2 minutes of reading
We breathe to live and to ensure that our organs have enough oxygen to function properly. In addition to this necessity, however, breathing is also closely linked to mental functions. Neuroscience itself is beginning to lean towards the view that meditation and proper breathing has psychosomatic effects on our bodies. What exactly is meditation from a health perspective and how can it help us? Read on and learn how to breathe properly.
In the Eastern tradition, the act of breathing is an essential aspect of most meditative practices. It is considered to be a crucial factor in achieving the meditative state of samadhi consciousness.
The word prana is a designation of breath, but it encompasses the meaning of both breath and energy. Energy is considered to be the conscious field that pervades the entire universe. Prana-Yama is literally stop, control, but it also means the rising and expansion of the breath. It is a set of breathing techniques that aim to directly and consciously regulate one or more parameters of breathing such as frequency, depth, in-breath and out-breath ratio. Pranayama is primarily related to the practice of yoga, but is also an important part of meditative practices.
Heuristics recognizes that breathing techniques are deeply mixed with the cognitive aspects of meditation. In Eastern culture, their role in achieving altered states of consciousness is unquestioned. In Western culture, however, we are also aware of the beneficial effects of breath control on health. Modern methods of stress relief, such as wellness and relaxation, place a premium on proper breathing. In our country, breath control is a modern knowledge that has not received enough attention in Western science in the past. Only now are the effects of controlled, clean breathing on the neural correlates of consciousness and on specific mental functions beginning to be explored. The effect of breathing on focused attention and on mental imagery has already been demonstrated.

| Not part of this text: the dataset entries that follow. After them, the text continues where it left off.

(** *** Numerals *)

Lemma numeric_uint_char (d : ascii) :
  lexer.isNumeric d = true ->
  exists f : Decimal.uint -> Decimal.uint,
    forall s, NilEmpty.uint_of_string (String d s)
              = option_map f (NilEmpty.uint_of_string s).
Proof.
  destruct d as [[] [] [] [] [] [] [] []]; vm_compute; intros H;
    try discriminate H; eexists; intros s;
    change (NilEmpty.uint_of_string (String ?c s))
      with (uint_of_char c (NilEmpty.uint_of_string s));
    destruct (NilEmpty.uint_of_string s); reflexivity.
Qed.

Lemma numeric_uint (ds : list ascii) :
  forallb lexer.isNumeric ds = true ->
  exists u, NilEmpty.uint_of_string (string_of_list_ascii ds) = Some u.
Proof.
  induction ds as [|d ds IH]; cbn [forallb string_of_list_ascii]; intros H.
  - now exists Decimal.Nil.
  - apply andb_true_iff in H as [D H]. destruct (IH H) as [u E].
    destruct (numeric_uint_char d D) as (f & F).
    rewrite F, E. now eexists.
Qed.

Lemma parse_unsigned_nonneg s : 0 <= parse_unsigned s.
Proof.
  unfold parse_unsigned. destruct (NilEmpty.uint_of_string s); lia.
Qed.

(** [strconv.Atoi] on a numeral without sign. *)
Lemma Atoi_numeral d ds :
  lexer.isNumeric d = true -> forallb lexer.isNumeric ds = true ->
  lexer.Atoi (d :: ds)
  = if parse_unsigned (string_of_list_ascii (d :: ds)) <=? max_int
    then Ok (parse_unsigned (string_of_list_ascii (d :: ds)))
    else Err (NumError (string_of_list_ascii (d :: ds))).
Proof.
  intros D DS.
  destruct (numeric_class d D) as (_ & _ & _ & _ & _ & _ & _ & _ & P & _ & M & _).
  destruct (numeric_uint (d :: ds)) as [u U]; [cbn; now rewrite D|].
  pose proof (parse_unsigned_nonneg (string_of_list_ascii (d :: ds))) as NN.
  unfold lexer.Atoi, parse_unsigned in *. rewrite M, P, U in *.
  unfold max_int.
  destruct (- 2 ^ 63 <=? Z.of_N (N.of_uint u)) eqn:L;
    [reflexivity | apply Z.leb_gt in L; lia].
Qed.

In Western culture, breathing techniques have been developed independently of any religious or spiritual beliefs. Nowadays they are mainly used for therapeutic purposes (biofeedback, progressive relaxation, autogenic training). These breathing techniques are referred to as stimulated breathing and are based on slowing down the breathing rate. Paced breathing is associated with relaxation and well-being, while rapid breathing is closely associated with stress and anxiety.